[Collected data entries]
——
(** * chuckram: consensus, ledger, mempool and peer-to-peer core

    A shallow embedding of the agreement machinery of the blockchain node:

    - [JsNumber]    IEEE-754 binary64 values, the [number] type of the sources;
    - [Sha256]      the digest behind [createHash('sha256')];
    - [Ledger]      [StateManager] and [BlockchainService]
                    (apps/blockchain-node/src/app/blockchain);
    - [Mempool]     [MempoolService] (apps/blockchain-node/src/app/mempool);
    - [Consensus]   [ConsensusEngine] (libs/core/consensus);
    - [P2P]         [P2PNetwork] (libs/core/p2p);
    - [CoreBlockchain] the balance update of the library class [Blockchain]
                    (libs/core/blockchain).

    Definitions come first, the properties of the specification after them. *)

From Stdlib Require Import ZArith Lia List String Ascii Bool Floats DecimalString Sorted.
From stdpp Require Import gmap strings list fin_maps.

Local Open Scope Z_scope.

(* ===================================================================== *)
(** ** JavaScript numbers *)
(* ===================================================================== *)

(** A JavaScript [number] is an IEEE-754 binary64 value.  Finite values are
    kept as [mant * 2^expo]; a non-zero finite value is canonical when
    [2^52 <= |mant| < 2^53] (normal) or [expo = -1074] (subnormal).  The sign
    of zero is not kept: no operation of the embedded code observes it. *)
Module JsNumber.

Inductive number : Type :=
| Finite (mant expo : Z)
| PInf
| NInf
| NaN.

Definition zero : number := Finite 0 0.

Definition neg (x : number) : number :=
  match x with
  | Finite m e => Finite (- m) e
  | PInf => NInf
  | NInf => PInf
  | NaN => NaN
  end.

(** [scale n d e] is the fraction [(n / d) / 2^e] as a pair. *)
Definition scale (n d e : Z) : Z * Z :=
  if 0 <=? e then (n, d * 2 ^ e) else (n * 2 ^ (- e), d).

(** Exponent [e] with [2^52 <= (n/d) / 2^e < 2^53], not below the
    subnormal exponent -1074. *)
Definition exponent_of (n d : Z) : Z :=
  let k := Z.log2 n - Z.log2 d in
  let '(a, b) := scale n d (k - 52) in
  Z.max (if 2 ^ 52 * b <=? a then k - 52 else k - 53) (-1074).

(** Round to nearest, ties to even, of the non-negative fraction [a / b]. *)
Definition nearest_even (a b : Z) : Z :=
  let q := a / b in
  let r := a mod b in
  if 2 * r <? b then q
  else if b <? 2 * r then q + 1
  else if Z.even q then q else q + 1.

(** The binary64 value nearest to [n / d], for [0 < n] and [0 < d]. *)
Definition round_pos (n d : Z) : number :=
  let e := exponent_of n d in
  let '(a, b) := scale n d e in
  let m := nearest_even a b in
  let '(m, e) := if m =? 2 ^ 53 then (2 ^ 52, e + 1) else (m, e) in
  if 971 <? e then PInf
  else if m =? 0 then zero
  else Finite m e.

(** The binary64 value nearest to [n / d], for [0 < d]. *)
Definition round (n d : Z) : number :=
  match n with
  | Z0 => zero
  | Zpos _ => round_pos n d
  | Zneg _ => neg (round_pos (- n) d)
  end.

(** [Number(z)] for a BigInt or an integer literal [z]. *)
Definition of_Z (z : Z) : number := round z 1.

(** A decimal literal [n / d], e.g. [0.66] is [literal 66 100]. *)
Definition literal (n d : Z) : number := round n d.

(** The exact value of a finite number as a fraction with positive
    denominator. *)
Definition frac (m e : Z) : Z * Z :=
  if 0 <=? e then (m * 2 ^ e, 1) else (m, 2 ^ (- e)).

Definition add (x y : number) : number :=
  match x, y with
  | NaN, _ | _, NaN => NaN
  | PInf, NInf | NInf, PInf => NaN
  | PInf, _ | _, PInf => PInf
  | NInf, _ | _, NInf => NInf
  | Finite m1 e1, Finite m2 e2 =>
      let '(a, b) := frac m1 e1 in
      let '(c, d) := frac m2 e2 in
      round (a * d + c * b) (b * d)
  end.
——
EXERCISE PROMPT: Restate word for word only the lines running from the beginning of the data to the line holding "let k := Z.log2 n - Z.log2 d in", both included.

EXERCISE RESULT:
(** * chuckram: consensus, ledger, mempool and peer-to-peer core

    A shallow embedding of the agreement machinery of the blockchain node:

    - [JsNumber]    IEEE-754 binary64 values, the [number] type of the sources;
    - [Sha256]      the digest behind [createHash('sha256')];
    - [Ledger]      [StateManager] and [BlockchainService]
                    (apps/blockchain-node/src/app/blockchain);
    - [Mempool]     [MempoolService] (apps/blockchain-node/src/app/mempool);
    - [Consensus]   [ConsensusEngine] (libs/core/consensus);
    - [P2P]         [P2PNetwork] (libs/core/p2p);
    - [CoreBlockchain] the balance update of the library class [Blockchain]
                    (libs/core/blockchain).

    Definitions come first, the properties of the specification after them. *)

From Stdlib Require Import ZArith Lia List String Ascii Bool Floats DecimalString Sorted.
From stdpp Require Import gmap strings list fin_maps.

Local Open Scope Z_scope.

(* ===================================================================== *)
(** ** JavaScript numbers *)
(* ===================================================================== *)

(** A JavaScript [number] is an IEEE-754 binary64 value.  Finite values are
    kept as [mant * 2^expo]; a non-zero finite value is canonical when
    [2^52 <= |mant| < 2^53] (normal) or [expo = -1074] (subnormal).  The sign
    of zero is not kept: no operation of the embedded code observes it. *)
Module JsNumber.

Inductive number : Type :=
| Finite (mant expo : Z)
| PInf
| NInf
| NaN.

Definition zero : number := Finite 0 0.

Definition neg (x : number) : number :=
  match x with
  | Finite m e => Finite (- m) e
  | PInf => NInf
  | NInf => PInf
  | NaN => NaN
  end.

(** [scale n d e] is the fraction [(n / d) / 2^e] as a pair. *)
Definition scale (n d e : Z) : Z * Z :=
  if 0 <=? e then (n, d * 2 ^ e) else (n * 2 ^ (- e), d).

(** Exponent [e] with [2^52 <= (n/d) / 2^e < 2^53], not below the
    subnormal exponent -1074. *)
Definition exponent_of (n d : Z) : Z :=
  let k := Z.log2 n - Z.log2 d in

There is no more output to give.